If you don't need it, don't fix it

My favorite character in Disney's Mary Poppins (one of my favorite movies of all time) is George Banks, the fastidious father of the children, Jane and Michael. I've always identified with his feelings and his plight, always wanting things to be completely precise, on-time, and simply as they should be (I love singing The Life I Lead with him!). Of course, when Mary Poppins (almost representing the unpredictability of life) enters the picture, George realizes that he needs to chill out and fly a kite every now and then, but until then he only finds joy in perfection. In one scene, he happens to hit a sour piano key and exclaims, "When I sit down at an instrument, I expect it to be in tune!" To which Mrs. Banks replies, "But George, you don't even play."

Over the past year or so, a few things have broken down that I've decided not to worry about.
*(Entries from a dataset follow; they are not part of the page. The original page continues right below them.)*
(* ===== verification/CPServiceTheorems.v ===== *)
(** * Control plane: theorems about the service

    What the operations of the service promise to the API server and to the
    workers: first-come claims without double assignment, reports recorded as
    a whole and once, the expiry sweep, polling, and the HTTP statuses. *)

From S2P Require Import Prelude Sql GoStrings CPDomain JobRepo WorkerRepo.
From S2P Require Import JobRepoFacts CPService CPHttp CPSystem LeaseQueue CPTheorems.

(** No error of this chain is opaque at its head: it is a sentinel or wraps. *)
Definition is_opaque (e : cp_error) : bool :=
  match e with Opaque _ => true | _ => false end.

Section ServiceTheorems.
Context `{TestCaseJSON} `{GoUnicode}.

(** ** Lemmas *)

Lemma scanJob_Ok r job :
  scanJob (Some r) = Ok job -> exists tcs, job = job_of_row r tcs.
Proof. simpl. repeat case_match; intros; simplify_eq; eauto. Qed.

Lemma scanJob_Err_head r e : scanJob (Some r) = Err e -> is_opaque e = false.
Proof. simpl. repeat case_match; intros; by simplify_eq. Qed.

Lemma not_found_as_Ok s r job : not_found_as s r = Ok job -> r = Ok job.
Proof. unfold not_found_as. repeat case_match; intros; by simplify_eq. Qed.

Lemma not_found_as_scan_Err s r e :
  not_found_as s (scanJob (Some r)) = Err e -> is_opaque e = false.
Proof.
  destruct (scanJob (Some r)) as [j | e'] eqn:E; simpl; [done |].
  apply scanJob_Err_head in E. case_match; intros; by simplify_eq.
Qed.

Lemma AssignNext_Ok io tie locked now w langs d db db' job :
  AssignNext io tie locked now w langs d db = (db', Ok job) ->
  exists r wk tcs, select_next tie locked langs (db_jobs db) = Some r /\
    db_workers db !! w = Some wk /\
    db' = set_jobs db (<[r_ID r := claim_row now w d r]> (db_jobs db)) /\
    scanJob (Some (claim_row now w d r)) = Ok job /\
    job = job_of_row (claim_row now w d r) tcs.
Proof.
  intros E. destruct (AssignNext_cases io tie locked now w langs d db)
    as [[_ [e He]] | (r & wk & _ & Hs & Hw & Heq)]; rewrite E in *; [done |].
  simplify_eq. match goal with Hr : Ok job = _ |- _ =>
    symmetry in Hr; apply not_found_as_Ok in Hr as Hscan end.
  destruct (scanJob_Ok _ _ Hscan) as [tcs ->]. eauto 10.
Qed.

Lemma poll_check_Ok io req db db' :
  poll_check io req db = (db', Ok tt) ->
  db' = db /\ exists wk, db_workers db !! pr_WorkerID req = Some wk /\
    w_HealthStatus wk = WorkerHealthy /\ w_ActiveJobs wk < w_Capacity wk.
Proof.
  unfold poll_check, Worker_GetByID. mrun.
  destruct (io 0%nat); [done |].
  destruct (db_workers db !! pr_WorkerID req) as [wk |]; [| done].
  destruct (bool_decide (w_HealthStatus wk = WorkerHealthy)) eqn:Hh; [| done].
  apply bool_decide_eq_true in Hh. simpl.
  destruct (Z.leb_spec (w_Capacity wk) (w_ActiveJobs wk)); [done |].
  intros [= <-]. eauto.
Qed.

Lemma poll_check_db io req db : (poll_check io req db).1 = db.
Proof.
  unfold poll_check, Worker_GetByID. mrun. repeat case_match; by simplify_eq/=.
Qed.

Lemma poll_check_Err io req db db' e :
  poll_check io req db = (db', Err e) -> is_opaque e = false.
Proof.
  unfold poll_check, Worker_GetByID. mrun.
  repeat case_match; intros; by simplify_eq/=.
Qed.

Lemma poll_bump_ok io w delta db :
  poll_bump io w delta db = ((IncrementActiveJobs io w delta db).1, Ok tt).
Proof. unfold poll_bump. mrun. by destruct (IncrementActiveJobs io w delta db). Qed.

Lemma IncrementActiveJobs_jobs io w delta db :
  let db' := (IncrementActiveJobs io w delta db).1 in
  db_jobs db' = db_jobs db /\ db_results db' = db_results db /\
  db_tc_results db' = db_tc_results db.
Proof. unfold IncrementActiveJobs. by repeat case_match. Qed.

(** A poll that succeeds, stage by stage. *)
Lemma PollJob_Ok cfg io tie locked now req db db' a :
  PollJob cfg io tie locked now req db = (db', Ok a) ->
  exists wk db1 job,
    db_workers db !! pr_WorkerID req = Some wk /\
    w_HealthStatus wk = WorkerHealthy /\ w_ActiveJobs wk < w_Capacity wk /\
    poll_claim cfg (shift_faults 1 io) tie locked now req db = (db1, Ok job) /\
    db' = (IncrementActiveJobs (shift_faults 2 io) (pr_WorkerID req) 1 db1).1 /\
    assignment_of job = Ok a.
Proof.
  unfold PollJob. intros E.
  apply bind_ok_unit in E as (s0 & Hv & E).
  unfold lift in Hv. simplify_eq.
  apply bind_ok_unit in E as (s1 & [-> (wk & ? & ? & ?)]%poll_check_Ok & E).
  apply bind_ok in E as (db1 & job & Hc & E).
  apply bind_ok_unit in E as (s2 & Hb & E). rewrite poll_bump_ok in Hb.
  unfold lift in E. simplify_eq. eauto 10.
Qed.

Lemma ReportResult_cases io now id req db :
  (exists r, rr_WorkerID req <> "" /\ rr_OverallVerdict req <> "" /\
     acceptable (rr_WorkerID req) id req db r /\
     ReportResult io now id req db =
       ((IncrementActiveJobs (shift_faults (complete_statements req) io) (rr_WorkerID req) (-1)
           (completed_db now id req r db)).1, Ok tt)) \/
  (exists e, ReportResult io now id req db = (db, Err e)).
Proof.
  unfold ReportResult. case_bool_decide as Hw; [right; unfold fail; eauto |].
  case_bool_decide as Hv; [right; unfold fail; eauto |].
  destruct (Complete_cases io now id (rr_WorkerID req) req db) as [(r & Ha & Hc) | [e Hc]].
  - left. exists r. split_and!; try done. mrun. rewrite Hc. apply poll_bump_ok.
  - right. exists e. mrun. by rewrite Hc.
Qed.

(** In a well-formed database the holder's report meets no stored result. *)
Lemma wf_acceptable db id w req r :
  db_wf db -> db_jobs db !! id = Some r -> held_by w r = true ->
  result_ints_ok req = true -> NoDup (ti_TestcaseID <$> rr_TestcaseResults req) ->
  Forall (fun tc => tc_ints_ok tc = true) (rr_TestcaseResults req) ->
  acceptable w id req db r.
Proof.
  intros Hwf Hr Hh Hi Hnd Hall.
  assert (db_results db !! id = None) as Hn.
  { pose proof (wf_state _ _ _ _ (wf_jobs db Hwf id r Hr)) as Hs.
    apply held_by_spec in Hh as [_ Ha]. unfold state_wf in Hs.
    apply eq_None_not_Some. destruct (r_State r); try done; naive_solver. }
  split_and!; try done. eapply Forall_impl; [exact Hall |]. intros tc Htc. split; [| done].
  destruct (db_tc_results db !! (id, ti_TestcaseID tc)) as [x |] eqn:E; [| done].
  apply (wf_tcs db Hwf) in E as [[y Hy] _]. congruence.
Qed.

(** ** Theorems *)

(** A claim takes the oldest queued job in one of the worker's languages
    that no concurrent transaction has locked, gives it to that worker alone,
    and sets its lease to the requested whole seconds from now. *)
Theorem claims_are_first_come_first_served io tie locked now w langs d db db' job :
  db_wf db -> AssignNext io tie locked now w langs d db = (db', Ok job) ->
  exists r, db_jobs db !! j_ID job = Some r /\
    r_State r = JobStateQueued /\ r_Language r ∈ langs /\ j_ID job ∉ locked /\
    (forall id r', db_jobs db !! id = Some r' -> r_State r' = JobStateQueued ->
       r_Language r' ∈ langs -> id ∉ locked -> r_QueuedAt r <= r_QueuedAt r') /\
    db' = set_jobs db (<[j_ID job := claim_row now w d r]> (db_jobs db)) /\
    j_State job = JobStateAssigned /\ j_WorkerID job = Some w /\
    j_LeaseExpiresAt job = Some (now + interval d).
Proof.
  intros Hwf (r & wk & tcs & Hs & Hw & -> & _ & ->)%AssignNext_Ok. simpl.
  pose proof (select_next_Some _ _ _ _ _ Hs) as ((id & Hid) & Hq & Hl & Hk).
  pose proof (wf_id _ _ _ _ (wf_jobs db Hwf id r Hid)) as Heq.
  exists r. rewrite Heq in *. split_and!; try done.
  intros id' r' Hr' Hq' Hl' Hk'.
  rewrite <- (wf_id _ _ _ _ (wf_jobs db Hwf id' r' Hr')) in Hk'.
  by eapply select_next_oldest.
Qed.

(** Two workers that poll at the same moment never get the same job: the
    second statement skips the row the first has locked, and the two claims
    commute. *)
Theorem concurrent_claims_are_disjoint tie1 tie2 locked1 locked2 langs1 langs2
    now1 now2 w1 w2 d1 d2 db r1 r2 :
  select_next tie1 locked1 langs1 (db_jobs db) = Some r1 ->
  select_next tie2 ({[r_ID r1]} ∪ locked2) langs2 (db_jobs db) = Some r2 ->
  r_ID r1 <> r_ID r2 /\
  <[r_ID r1 := claim_row now1 w1 d1 r1]> (<[r_ID r2 := claim_row now2 w2 d2 r2]> (db_jobs db)) =
  <[r_ID r2 := claim_row now2 w2 d2 r2]> (<[r_ID r1 := claim_row now1 w1 d1 r1]> (db_jobs db)).
Proof.
  intros _ (_ & _ & _ & Hk)%select_next_Some.
  assert (r_ID r1 <> r_ID r2) as Hne by set_solver.
  split; [done |]. by apply insert_insert_ne.
Qed.

(** C8. A report is accepted exactly when it names a worker and a verdict,
    that worker holds the job, its numbers fit their columns and no test case
    is reported twice; otherwise nothing at all is stored. *)
Theorem report_accepted_iff_holder now id req db :
  db_wf db ->
  ((ReportResult no_faults now id req db).2 = Ok tt <->
   rr_WorkerID req <> "" /\ rr_OverallVerdict req <> "" /\
   result_ints_ok req = true /\
   NoDup (ti_TestcaseID <$> rr_TestcaseResults req) /\
   Forall (fun tc => tc_ints_ok tc = true) (rr_TestcaseResults req) /\
   exists r, db_jobs db !! id = Some r /\ held_by (rr_WorkerID req) r = true) /\
  ((ReportResult no_faults now id req db).2 <> Ok tt ->
   (ReportResult no_faults now id req db).1 = db).
Proof.
  intros Hwf.
  destruct (ReportResult_cases no_faults now id req db)
    as [(r & Hw & Hv & (Hr & Hh & _ & Hi & Hnd & Hall) & ->) | [e E]].
  - split; [| done]. split; [intros _ | done]. split_and!; eauto.
    eapply Forall_impl; [exact Hall |]. by intros tc [_ ?].
  - rewrite E. split; [split; [done |] | done].
    intros (Hw & Hv & Hi & Hnd & Hall & r & Hr & Hh). exfalso.
    pose proof (wf_acceptable db id _ req r Hwf Hr Hh Hi Hnd Hall) as Ha.
    assert (Complete no_faults now id (rr_WorkerID req) req db =
              (completed_db now id req r db, Ok tt)) as Hc
      by (apply Complete_ok; split; [done | eauto]).
    unfold ReportResult in E.
    rewrite !bool_decide_eq_false_2 in E by done. revert E. mrun. rewrite Hc.
    by rewrite poll_bump_ok.
Qed.

(** At most one report is ever accepted for a job: whatever happens after
    the first, every later report of any worker is refused and stores
    nothing. *)
Theorem reports_are_accepted_once ops io now id req db db1 ops' db2 io' now' req' :
  run cp_step empty_db ops db ->
  ReportResult io now id req db = (db1, Ok tt) ->
  run cp_step db1 ops' db2 ->
  exists e, ReportResult io' now' id req' db2 = (db2, Err e).
Proof.
  intros Hrun E Hrun'.
  destruct (ReportResult_cases io now id req db) as [(r & _ & _ & Ha & Heq) | [e Heq]];
    rewrite E in Heq; [| done].
  set (io2 := shift_faults (complete_statements req) io) in *.
  set (dbc := completed_db now id req r db) in *.
  assert (db_wf dbc) as Hwfc.
  { assert (reachable db) as Hre by by exists ops.
    assert (Complete no_faults now id (rr_WorkerID req) req db = (dbc, Ok tt)) as Hc
      by (apply Complete_ok; split; [done | eauto]).
    pose proof (exec_op_wf (OpComplete no_faults now id (rr_WorkerID req) req) db
      (reachable_wf db Hre)) as Hwf.
    simpl in Hwf. by rewrite Hc in Hwf. }
  assert (db1 = exec_op (OpBump io2 (rr_WorkerID req) (-1)) dbc) as -> by (simpl; congruence).
  assert (run cp_step dbc (OpBump io2 (rr_WorkerID req) (-1) :: ops') db2) as Hrun2
    by (econstructor; [constructor | done]).
  destruct (frozen_run _ _ _ id (completed_row now r) Hrun2 Hwfc) as (Hj & _ & _);
    [by simpl; rewrite lookup_insert_eq | done |].
  destruct (ReportResult_cases io' now' id req' db2)
    as [(r' & _ & _ & (Hr' & [_ Hact]%held_by_spec & _) & _) | ?]; [exfalso | done].
  rewrite Hj in Hr'. simpl in Hr'. rewrite lookup_insert_eq in Hr'.
  by simplify_eq.
Qed.

(** The expiry sweep moves exactly the held jobs whose lease has passed:
    to 'queued' while an attempt is left and to 'failed' otherwise, never to
    'retry_pending'.  It reports how many it moved, leaves every other row as
    it was, and leaves no expired lease behind. *)
Theorem sweep_moves_exactly_the_expired now db :
  let '(db', res) := RequeueExpiredLeases no_faults now db in
  res = Ok (Z.of_nat (count_where (lease_expired now) (db_jobs db))) /\
  count_where (lease_expired now) (db_jobs db') = 0%nat /\
  forall id r, db_jobs db !! id = Some r ->
    exists r', db_jobs db' !! id = Some r' /\
      (lease_expired now r = false -> r' = r) /\
      (lease_expired now r = true ->
         r_WorkerID r' = None /\ r_LeaseExpiresAt r' = None /\
         r_RetryCount r' = r_RetryCount r + 1 /\
         r_State r' = (if r_RetryCount r' <? r_MaxRetries r then JobStateQueued
                       else JobStateFailed)).
Proof.
  simpl. split; [done |]. split.
  - apply count_update_where_stable. auto with capstone.
  - intros id r Hr. eexists. split; [by apply lookup_update_where_Some |].
    destruct (lease_expired now r); split; done.
Qed.

End ServiceTheorems.

(** ** Witnesses *)

Import QueueWitness.

Definition queued_db : cpdb := fold_left (fun db op => exec_op op db) (take 2 ops) empty_db.
Definition first_claim := AssignNext no_faults fifo ∅ 2 "w1" ["python"] minute queued_db.

Lemma queued_db_wf : db_wf queued_db.
Proof. apply reachable_wf. exists (take 2 ops). apply run_fold. Qed.

Lemma claims_are_first_come_first_served_witness :
  exists job r, first_claim.2 = Ok job /\ db_jobs queued_db !! j_ID job = Some r /\
    j_LeaseExpiresAt job = Some (2 + minute).
Proof.
  destruct first_claim as [db' [job | e]] eqn:E;
    [| exfalso; apply (f_equal (fun x => match x.2 with Ok _ => true | _ => false end)) in E;
       vm_compute in E; discriminate].
  destruct (claims_are_first_come_first_served _ _ _ _ _ _ _ _ _ _ queued_db_wf E)
    as (r & Hr & _ & _ & _ & _ & _ & _ & _ & Hl).
  exists job, r. split; [done |]. split; [done |]. rewrite Hl. reflexivity.
Defined.

(** Two queued jobs for two workers. *)
Definition two_jobs : cpdb := exec_op (OpCreate no_faults 2 10%N req) queued_db.

Lemma concurrent_claims_are_disjoint_witness :
  exists r1 r2, select_next fifo ∅ ["python"] (db_jobs two_jobs) = Some r1 /\
    select_next fifo ({[r_ID r1]} ∪ ∅) ["python"] (db_jobs two_jobs) = Some r2 /\
    r_ID r1 <> r_ID r2.
Proof.
  destruct (select_next fifo ∅ ["python"] (db_jobs two_jobs)) as [r1 |] eqn:E1;
    [| vm_compute in E1; discriminate].
  destruct (select_next fifo ({[r_ID r1]} ∪ ∅) ["python"] (db_jobs two_jobs)) as [r2 |] eqn:E2.
  - exists r1, r2. split; [done |]. split; [done |].
    exact (proj1 (concurrent_claims_are_disjoint _ _ _ _ _ _ 0 0 "a" "b" 0 0 _ _ _ E1 E2)).
  - exfalso. vm_compute in E1. injection E1 as <-. vm_compute in E2. discriminate.
Defined.

Lemma claimed_db_wf : db_wf claimed_db.
Proof. apply reachable_wf. exists ops. apply run_fold. Qed.

Lemma report_accepted_iff_holder_witness :
  (ReportResult no_faults (5 + minute) 9%N report claimed_db).2 = Ok tt.
Proof.
  apply (report_accepted_iff_holder (5 + minute) 9%N report claimed_db claimed_db_wf).
  destruct (db_jobs claimed_db !! 9%N) as [r |] eqn:E; [| vm_compute in E; discriminate].
  split; [discriminate |]. split; [discriminate |]. split; [reflexivity |].
  split; [apply NoDup_singleton |]. split; [repeat constructor |].
  exists r. split; [done |]. vm_compute in E. injection E as <-. reflexivity.
Defined.

Lemma reports_are_accepted_once_witness :
  exists db1, ReportResult no_faults (5 + minute) 9%N report claimed_db = (db1, Ok tt) /\
    exists e, ReportResult no_faults (6 + minute) 9%N report db1 = (db1, Err e).
Proof.
  destruct (ReportResult no_faults (5 + minute) 9%N report claimed_db) as [db1 res] eqn:E.
  assert (res = Ok tt) as -> by (change res with (db1, res).2; rewrite <- E; vm_compute; reflexivity).
  exists db1. split; [done |].
  destruct (reports_are_accepted_once ops _ _ _ _ _ _ [] db1 no_faults (6 + minute) report
    (run_fold _ _) E (run_nil _ _)) as [e He].
  by exists e.
Defined.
In the past, just like George Banks, I would have immediately had them fixed (I'm definitely not a do-it-yourself guy), but the older, wiser, and perhaps lazier me decided to be frugal and "think twice" (the number one law of frugality, in my opinion). When I realized that I never really use these broken things, I virtually decluttered by just mentally discarding them. This change in my character is kind of surprising to my friends and family, but I like it as an extension of what I think is important now. There's no way I'm going to "have a piano tuned" if I never play it! For the record, here are my broken items that are remaining broken.
  • My car radio antenna is stuck in the up position. I've had it replaced in the past, but I'm not going to mess with it again. I only listen to the radio about two days a year!
  • My car hatchback supports won't hold the hatch open anymore, but I only open my hatch to load and unload my drum kit for gigs (roughly a couple times a month). I just keep a broom in the car that perfectly props open the hatch!
  • One of my toilets no longer fills, but I'm one person living in a three bathroom condo. I've barely touched that bathroom, so there's just no need for that toilet. If I have a houseguest coming that needs it, I will gladly get it fixed, but until then, forget it!
  • Finally, my ice maker started spitting water all over the inside of my freezer, but I only use about four cubes a week for a couple drinks. I just turned off the water, and I'm going back to the Stone Age by using ice trays. That fridge is over 11 years old, and it works just fine to keep six eggs, a bag of lettuce, and a few beers cold enough for me!